[[ Data open ]]

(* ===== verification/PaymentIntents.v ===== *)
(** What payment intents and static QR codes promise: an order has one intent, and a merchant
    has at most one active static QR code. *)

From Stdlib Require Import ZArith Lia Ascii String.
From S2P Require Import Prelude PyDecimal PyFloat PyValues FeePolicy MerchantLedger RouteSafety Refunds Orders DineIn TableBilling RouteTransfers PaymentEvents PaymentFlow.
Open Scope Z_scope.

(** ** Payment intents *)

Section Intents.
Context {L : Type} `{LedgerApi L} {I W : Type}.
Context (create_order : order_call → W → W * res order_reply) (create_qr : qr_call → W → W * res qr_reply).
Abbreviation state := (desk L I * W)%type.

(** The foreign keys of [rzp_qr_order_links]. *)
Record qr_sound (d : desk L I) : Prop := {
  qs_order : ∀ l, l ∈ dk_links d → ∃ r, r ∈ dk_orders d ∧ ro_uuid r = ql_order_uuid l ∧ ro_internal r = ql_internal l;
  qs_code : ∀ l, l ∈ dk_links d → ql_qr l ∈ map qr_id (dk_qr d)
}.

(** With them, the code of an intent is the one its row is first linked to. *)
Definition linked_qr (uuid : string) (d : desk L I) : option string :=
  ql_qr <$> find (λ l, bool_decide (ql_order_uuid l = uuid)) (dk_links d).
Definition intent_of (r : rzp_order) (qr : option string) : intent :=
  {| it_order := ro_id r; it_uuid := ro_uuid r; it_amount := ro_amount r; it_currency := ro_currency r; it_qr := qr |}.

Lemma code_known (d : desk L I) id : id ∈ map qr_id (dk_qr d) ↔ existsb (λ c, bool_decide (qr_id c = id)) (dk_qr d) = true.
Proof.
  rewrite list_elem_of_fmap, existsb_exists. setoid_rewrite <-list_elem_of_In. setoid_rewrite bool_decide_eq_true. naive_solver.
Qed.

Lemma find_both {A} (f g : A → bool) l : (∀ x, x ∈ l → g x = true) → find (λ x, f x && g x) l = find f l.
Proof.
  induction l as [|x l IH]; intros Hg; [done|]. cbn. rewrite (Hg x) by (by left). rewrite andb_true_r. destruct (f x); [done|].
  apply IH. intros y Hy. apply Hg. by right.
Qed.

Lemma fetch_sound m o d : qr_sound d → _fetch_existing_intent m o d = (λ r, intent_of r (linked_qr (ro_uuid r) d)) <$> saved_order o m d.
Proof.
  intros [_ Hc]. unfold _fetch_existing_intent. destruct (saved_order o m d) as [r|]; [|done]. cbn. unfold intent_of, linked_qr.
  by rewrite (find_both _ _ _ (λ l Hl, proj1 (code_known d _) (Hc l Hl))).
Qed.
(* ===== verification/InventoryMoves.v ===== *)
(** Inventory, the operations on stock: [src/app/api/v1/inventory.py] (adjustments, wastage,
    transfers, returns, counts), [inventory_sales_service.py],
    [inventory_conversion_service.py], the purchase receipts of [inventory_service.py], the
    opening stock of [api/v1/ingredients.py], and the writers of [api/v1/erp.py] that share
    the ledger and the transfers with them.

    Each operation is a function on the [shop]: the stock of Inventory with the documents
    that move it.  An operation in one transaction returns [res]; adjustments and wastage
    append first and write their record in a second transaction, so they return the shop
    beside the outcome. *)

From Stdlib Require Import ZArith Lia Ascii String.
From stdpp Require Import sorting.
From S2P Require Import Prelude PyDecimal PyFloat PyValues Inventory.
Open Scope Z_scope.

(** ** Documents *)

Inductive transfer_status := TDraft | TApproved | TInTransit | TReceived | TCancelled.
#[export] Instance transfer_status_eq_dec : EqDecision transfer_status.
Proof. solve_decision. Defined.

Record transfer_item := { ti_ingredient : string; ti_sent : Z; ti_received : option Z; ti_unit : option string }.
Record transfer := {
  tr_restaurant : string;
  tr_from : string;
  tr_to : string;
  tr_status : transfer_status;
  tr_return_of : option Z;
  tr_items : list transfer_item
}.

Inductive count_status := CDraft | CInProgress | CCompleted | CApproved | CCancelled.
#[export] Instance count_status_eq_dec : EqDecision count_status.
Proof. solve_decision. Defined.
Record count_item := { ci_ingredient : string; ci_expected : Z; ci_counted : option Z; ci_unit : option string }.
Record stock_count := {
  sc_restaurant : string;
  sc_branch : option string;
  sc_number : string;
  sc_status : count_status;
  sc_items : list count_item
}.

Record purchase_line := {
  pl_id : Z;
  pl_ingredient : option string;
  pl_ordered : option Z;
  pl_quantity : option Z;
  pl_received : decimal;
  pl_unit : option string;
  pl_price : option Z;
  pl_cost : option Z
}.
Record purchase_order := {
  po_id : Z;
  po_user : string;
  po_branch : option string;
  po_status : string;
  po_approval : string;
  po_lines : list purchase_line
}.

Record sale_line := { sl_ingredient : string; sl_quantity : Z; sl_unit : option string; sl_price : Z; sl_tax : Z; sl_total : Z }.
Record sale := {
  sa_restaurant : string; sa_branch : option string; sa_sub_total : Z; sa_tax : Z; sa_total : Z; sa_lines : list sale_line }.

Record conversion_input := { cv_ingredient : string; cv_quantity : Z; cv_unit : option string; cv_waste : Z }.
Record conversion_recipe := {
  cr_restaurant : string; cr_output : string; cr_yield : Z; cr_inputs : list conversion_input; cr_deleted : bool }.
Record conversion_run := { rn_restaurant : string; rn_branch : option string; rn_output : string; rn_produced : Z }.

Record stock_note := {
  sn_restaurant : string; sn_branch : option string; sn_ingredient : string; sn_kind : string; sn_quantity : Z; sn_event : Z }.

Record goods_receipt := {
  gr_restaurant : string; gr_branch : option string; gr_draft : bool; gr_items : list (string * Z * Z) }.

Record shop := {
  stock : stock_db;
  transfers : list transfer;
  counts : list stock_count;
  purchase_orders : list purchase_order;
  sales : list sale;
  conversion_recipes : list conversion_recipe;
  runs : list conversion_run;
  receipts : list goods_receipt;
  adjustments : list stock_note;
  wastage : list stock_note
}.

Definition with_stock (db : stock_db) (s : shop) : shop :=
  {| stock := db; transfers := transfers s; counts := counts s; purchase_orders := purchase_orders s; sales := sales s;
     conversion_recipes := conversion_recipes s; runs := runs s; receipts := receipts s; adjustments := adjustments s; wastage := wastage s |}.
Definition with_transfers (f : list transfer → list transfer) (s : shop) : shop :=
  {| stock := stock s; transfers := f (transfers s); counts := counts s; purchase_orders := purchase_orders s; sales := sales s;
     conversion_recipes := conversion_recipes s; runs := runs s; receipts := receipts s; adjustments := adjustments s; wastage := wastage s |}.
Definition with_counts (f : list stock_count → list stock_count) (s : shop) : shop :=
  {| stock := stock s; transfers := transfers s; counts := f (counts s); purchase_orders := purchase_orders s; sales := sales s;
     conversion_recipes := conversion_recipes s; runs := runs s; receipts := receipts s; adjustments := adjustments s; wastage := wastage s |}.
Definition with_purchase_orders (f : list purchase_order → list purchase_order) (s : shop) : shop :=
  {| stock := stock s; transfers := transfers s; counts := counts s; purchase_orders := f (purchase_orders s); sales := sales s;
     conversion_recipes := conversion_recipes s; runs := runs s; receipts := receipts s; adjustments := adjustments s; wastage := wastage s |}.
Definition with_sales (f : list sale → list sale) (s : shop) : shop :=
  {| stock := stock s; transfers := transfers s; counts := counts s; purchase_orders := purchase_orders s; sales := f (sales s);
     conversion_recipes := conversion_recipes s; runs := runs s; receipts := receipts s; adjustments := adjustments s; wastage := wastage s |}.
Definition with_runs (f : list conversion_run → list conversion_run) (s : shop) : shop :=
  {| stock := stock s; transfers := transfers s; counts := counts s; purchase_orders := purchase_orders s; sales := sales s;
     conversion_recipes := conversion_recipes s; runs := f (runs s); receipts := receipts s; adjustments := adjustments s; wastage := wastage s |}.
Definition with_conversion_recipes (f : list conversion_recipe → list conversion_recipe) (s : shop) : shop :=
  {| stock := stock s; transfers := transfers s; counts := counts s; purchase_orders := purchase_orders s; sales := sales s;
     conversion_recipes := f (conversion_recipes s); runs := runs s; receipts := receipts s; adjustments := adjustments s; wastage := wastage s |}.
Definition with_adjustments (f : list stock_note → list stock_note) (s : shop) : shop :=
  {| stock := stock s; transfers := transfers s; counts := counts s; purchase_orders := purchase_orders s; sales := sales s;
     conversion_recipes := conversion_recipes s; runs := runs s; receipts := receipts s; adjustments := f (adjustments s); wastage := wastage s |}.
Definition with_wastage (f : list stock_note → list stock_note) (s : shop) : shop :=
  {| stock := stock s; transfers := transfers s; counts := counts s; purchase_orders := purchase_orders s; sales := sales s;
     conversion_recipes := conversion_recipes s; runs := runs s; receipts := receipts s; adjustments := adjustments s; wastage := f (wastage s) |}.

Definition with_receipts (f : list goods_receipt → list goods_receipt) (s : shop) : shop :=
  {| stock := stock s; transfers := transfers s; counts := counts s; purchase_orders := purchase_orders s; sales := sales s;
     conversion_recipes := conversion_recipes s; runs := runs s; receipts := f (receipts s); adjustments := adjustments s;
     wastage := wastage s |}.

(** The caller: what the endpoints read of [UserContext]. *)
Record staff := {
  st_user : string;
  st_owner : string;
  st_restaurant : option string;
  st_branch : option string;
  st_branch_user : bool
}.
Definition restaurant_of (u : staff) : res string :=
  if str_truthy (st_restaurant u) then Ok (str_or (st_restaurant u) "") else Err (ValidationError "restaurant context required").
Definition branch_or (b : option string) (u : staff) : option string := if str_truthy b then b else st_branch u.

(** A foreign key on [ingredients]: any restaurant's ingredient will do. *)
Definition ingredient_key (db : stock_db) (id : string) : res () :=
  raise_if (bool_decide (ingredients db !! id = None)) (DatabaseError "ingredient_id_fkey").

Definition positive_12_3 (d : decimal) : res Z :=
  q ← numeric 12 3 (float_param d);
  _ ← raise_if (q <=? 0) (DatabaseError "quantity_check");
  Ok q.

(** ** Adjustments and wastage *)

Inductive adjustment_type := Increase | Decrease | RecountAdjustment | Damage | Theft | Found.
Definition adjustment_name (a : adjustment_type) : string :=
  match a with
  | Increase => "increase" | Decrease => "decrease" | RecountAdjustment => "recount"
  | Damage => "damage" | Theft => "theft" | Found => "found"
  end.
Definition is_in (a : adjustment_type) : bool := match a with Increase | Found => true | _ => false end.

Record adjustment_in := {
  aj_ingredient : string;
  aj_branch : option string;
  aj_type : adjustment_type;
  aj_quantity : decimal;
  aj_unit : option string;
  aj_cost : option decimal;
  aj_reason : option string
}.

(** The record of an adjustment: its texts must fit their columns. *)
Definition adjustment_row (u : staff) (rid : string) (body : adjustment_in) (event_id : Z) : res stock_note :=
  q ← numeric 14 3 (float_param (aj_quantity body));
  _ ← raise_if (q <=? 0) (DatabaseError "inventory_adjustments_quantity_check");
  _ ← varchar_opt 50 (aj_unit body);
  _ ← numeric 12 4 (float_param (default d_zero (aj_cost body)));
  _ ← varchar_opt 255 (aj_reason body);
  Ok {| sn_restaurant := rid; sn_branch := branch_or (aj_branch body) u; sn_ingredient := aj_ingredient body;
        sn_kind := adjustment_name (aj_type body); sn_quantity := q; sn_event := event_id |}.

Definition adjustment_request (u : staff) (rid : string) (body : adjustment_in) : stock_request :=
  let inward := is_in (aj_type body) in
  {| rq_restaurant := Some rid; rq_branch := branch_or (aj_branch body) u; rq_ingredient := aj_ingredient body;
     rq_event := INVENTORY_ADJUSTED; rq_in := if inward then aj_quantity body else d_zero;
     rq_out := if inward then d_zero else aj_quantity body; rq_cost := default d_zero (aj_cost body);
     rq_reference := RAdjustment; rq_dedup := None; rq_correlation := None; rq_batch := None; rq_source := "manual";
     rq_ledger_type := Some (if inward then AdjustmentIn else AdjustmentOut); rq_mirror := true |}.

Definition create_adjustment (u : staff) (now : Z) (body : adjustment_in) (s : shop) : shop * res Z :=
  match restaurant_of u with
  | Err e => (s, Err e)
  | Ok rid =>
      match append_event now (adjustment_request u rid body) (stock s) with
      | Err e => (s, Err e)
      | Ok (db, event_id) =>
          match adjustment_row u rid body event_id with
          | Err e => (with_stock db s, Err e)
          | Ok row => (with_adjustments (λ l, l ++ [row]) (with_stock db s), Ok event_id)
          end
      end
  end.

[[ Data closed ]]

* **Task directions**: From the entries above, return exactly the line containing "rewrite list_elem_of_fmap, existsb_exists.", the line containing "Each operation is", and all lines between, and nothing else.

* **Task response**:
  rewrite list_elem_of_fmap, existsb_exists. setoid_rewrite <-list_elem_of_In. setoid_rewrite bool_decide_eq_true. naive_solver.
Qed.

Lemma find_both {A} (f g : A → bool) l : (∀ x, x ∈ l → g x = true) → find (λ x, f x && g x) l = find f l.
Proof.
  induction l as [|x l IH]; intros Hg; [done|]. cbn. rewrite (Hg x) by (by left). rewrite andb_true_r. destruct (f x); [done|].
  apply IH. intros y Hy. apply Hg. by right.
Qed.

Lemma fetch_sound m o d : qr_sound d → _fetch_existing_intent m o d = (λ r, intent_of r (linked_qr (ro_uuid r) d)) <$> saved_order o m d.
Proof.
  intros [_ Hc]. unfold _fetch_existing_intent. destruct (saved_order o m d) as [r|]; [|done]. cbn. unfold intent_of, linked_qr.
  by rewrite (find_both _ _ _ (λ l Hl, proj1 (code_known d _) (Hc l Hl))).
Qed.
(* ===== verification/InventoryMoves.v ===== *)
(** Inventory, the operations on stock: [src/app/api/v1/inventory.py] (adjustments, wastage,
    transfers, returns, counts), [inventory_sales_service.py],
    [inventory_conversion_service.py], the purchase receipts of [inventory_service.py], the
    opening stock of [api/v1/ingredients.py], and the writers of [api/v1/erp.py] that share
    the ledger and the transfers with them.

    Each operation is a function on the [shop]: the stock of Inventory with the documents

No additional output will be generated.